◆ **Exercise**:
Give back exactly the lines of the material below that start at the line containing "Lemma RecordEdit_data mm" and end at the line containing "Proof. rewrite run_call_edit.", and no others.

◆ **Source records**:
+ + + +
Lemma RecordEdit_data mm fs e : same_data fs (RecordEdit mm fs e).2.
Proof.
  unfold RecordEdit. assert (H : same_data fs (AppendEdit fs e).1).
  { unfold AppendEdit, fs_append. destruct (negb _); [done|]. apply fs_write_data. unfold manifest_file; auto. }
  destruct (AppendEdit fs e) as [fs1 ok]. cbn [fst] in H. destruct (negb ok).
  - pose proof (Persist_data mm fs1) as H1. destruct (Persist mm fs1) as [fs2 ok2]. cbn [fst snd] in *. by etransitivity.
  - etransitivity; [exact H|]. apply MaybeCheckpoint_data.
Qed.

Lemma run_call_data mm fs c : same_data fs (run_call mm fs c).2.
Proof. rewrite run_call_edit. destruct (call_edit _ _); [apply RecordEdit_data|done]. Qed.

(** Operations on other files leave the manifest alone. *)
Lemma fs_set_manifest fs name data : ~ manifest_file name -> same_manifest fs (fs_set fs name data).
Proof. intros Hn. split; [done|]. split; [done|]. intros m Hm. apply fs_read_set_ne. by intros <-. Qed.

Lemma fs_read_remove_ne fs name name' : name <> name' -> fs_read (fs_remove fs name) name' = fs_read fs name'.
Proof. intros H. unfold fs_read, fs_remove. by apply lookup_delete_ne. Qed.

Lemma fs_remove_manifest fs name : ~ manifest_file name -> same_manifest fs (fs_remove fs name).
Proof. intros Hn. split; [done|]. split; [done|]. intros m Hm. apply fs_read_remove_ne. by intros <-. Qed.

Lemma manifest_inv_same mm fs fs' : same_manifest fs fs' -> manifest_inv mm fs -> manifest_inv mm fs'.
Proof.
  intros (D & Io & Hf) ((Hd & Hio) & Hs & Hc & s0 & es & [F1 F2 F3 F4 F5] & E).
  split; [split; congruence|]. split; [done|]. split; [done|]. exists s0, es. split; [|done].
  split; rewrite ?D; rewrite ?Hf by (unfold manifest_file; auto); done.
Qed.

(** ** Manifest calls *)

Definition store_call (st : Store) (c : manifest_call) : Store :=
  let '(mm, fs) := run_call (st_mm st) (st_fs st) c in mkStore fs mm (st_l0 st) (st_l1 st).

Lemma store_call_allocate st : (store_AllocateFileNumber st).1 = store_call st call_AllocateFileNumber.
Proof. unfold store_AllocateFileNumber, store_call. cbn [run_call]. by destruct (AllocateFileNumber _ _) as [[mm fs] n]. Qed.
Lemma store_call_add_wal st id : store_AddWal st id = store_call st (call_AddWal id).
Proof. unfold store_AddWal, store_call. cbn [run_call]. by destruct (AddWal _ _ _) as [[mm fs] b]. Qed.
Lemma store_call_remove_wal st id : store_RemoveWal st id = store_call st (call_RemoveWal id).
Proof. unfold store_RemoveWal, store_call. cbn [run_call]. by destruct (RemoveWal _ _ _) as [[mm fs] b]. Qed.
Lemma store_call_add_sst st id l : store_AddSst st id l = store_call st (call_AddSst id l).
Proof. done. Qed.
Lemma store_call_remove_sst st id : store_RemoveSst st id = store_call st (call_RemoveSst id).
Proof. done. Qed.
+ + + +
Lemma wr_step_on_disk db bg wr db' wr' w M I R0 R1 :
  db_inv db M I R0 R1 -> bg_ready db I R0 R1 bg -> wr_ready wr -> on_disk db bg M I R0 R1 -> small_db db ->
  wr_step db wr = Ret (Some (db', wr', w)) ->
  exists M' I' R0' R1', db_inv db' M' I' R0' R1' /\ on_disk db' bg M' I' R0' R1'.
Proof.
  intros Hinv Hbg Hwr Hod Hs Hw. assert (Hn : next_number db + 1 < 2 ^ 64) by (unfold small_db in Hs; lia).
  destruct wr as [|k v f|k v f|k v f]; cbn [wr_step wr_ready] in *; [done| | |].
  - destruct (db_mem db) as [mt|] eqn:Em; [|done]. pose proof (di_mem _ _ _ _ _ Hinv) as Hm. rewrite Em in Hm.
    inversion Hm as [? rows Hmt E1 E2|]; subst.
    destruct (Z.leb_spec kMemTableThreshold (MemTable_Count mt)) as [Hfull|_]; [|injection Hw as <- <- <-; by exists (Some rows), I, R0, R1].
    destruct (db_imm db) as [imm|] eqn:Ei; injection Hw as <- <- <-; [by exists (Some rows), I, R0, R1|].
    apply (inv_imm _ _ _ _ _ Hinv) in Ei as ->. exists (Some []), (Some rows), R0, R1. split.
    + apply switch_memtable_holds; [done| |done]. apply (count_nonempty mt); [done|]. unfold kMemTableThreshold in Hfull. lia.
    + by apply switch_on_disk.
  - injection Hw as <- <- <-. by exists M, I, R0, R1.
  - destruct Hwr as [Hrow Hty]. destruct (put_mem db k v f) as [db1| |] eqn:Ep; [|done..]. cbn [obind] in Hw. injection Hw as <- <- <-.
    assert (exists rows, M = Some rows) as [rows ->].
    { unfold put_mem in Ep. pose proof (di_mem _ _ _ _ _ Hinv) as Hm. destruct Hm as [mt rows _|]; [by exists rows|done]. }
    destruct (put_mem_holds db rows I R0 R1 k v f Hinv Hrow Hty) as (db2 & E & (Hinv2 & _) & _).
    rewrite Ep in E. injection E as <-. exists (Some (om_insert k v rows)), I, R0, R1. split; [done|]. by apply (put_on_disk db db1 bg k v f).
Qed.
+ + + +
◆ **Solution to this problem**:
Lemma RecordEdit_data mm fs e : same_data fs (RecordEdit mm fs e).2.
Proof.
  unfold RecordEdit. assert (H : same_data fs (AppendEdit fs e).1).
  { unfold AppendEdit, fs_append. destruct (negb _); [done|]. apply fs_write_data. unfold manifest_file; auto. }
  destruct (AppendEdit fs e) as [fs1 ok]. cbn [fst] in H. destruct (negb ok).
  - pose proof (Persist_data mm fs1) as H1. destruct (Persist mm fs1) as [fs2 ok2]. cbn [fst snd] in *. by etransitivity.
  - etransitivity; [exact H|]. apply MaybeCheckpoint_data.
Qed.

Lemma run_call_data mm fs c : same_data fs (run_call mm fs c).2.
Proof. rewrite run_call_edit. destruct (call_edit _ _); [apply RecordEdit_data|done]. Qed.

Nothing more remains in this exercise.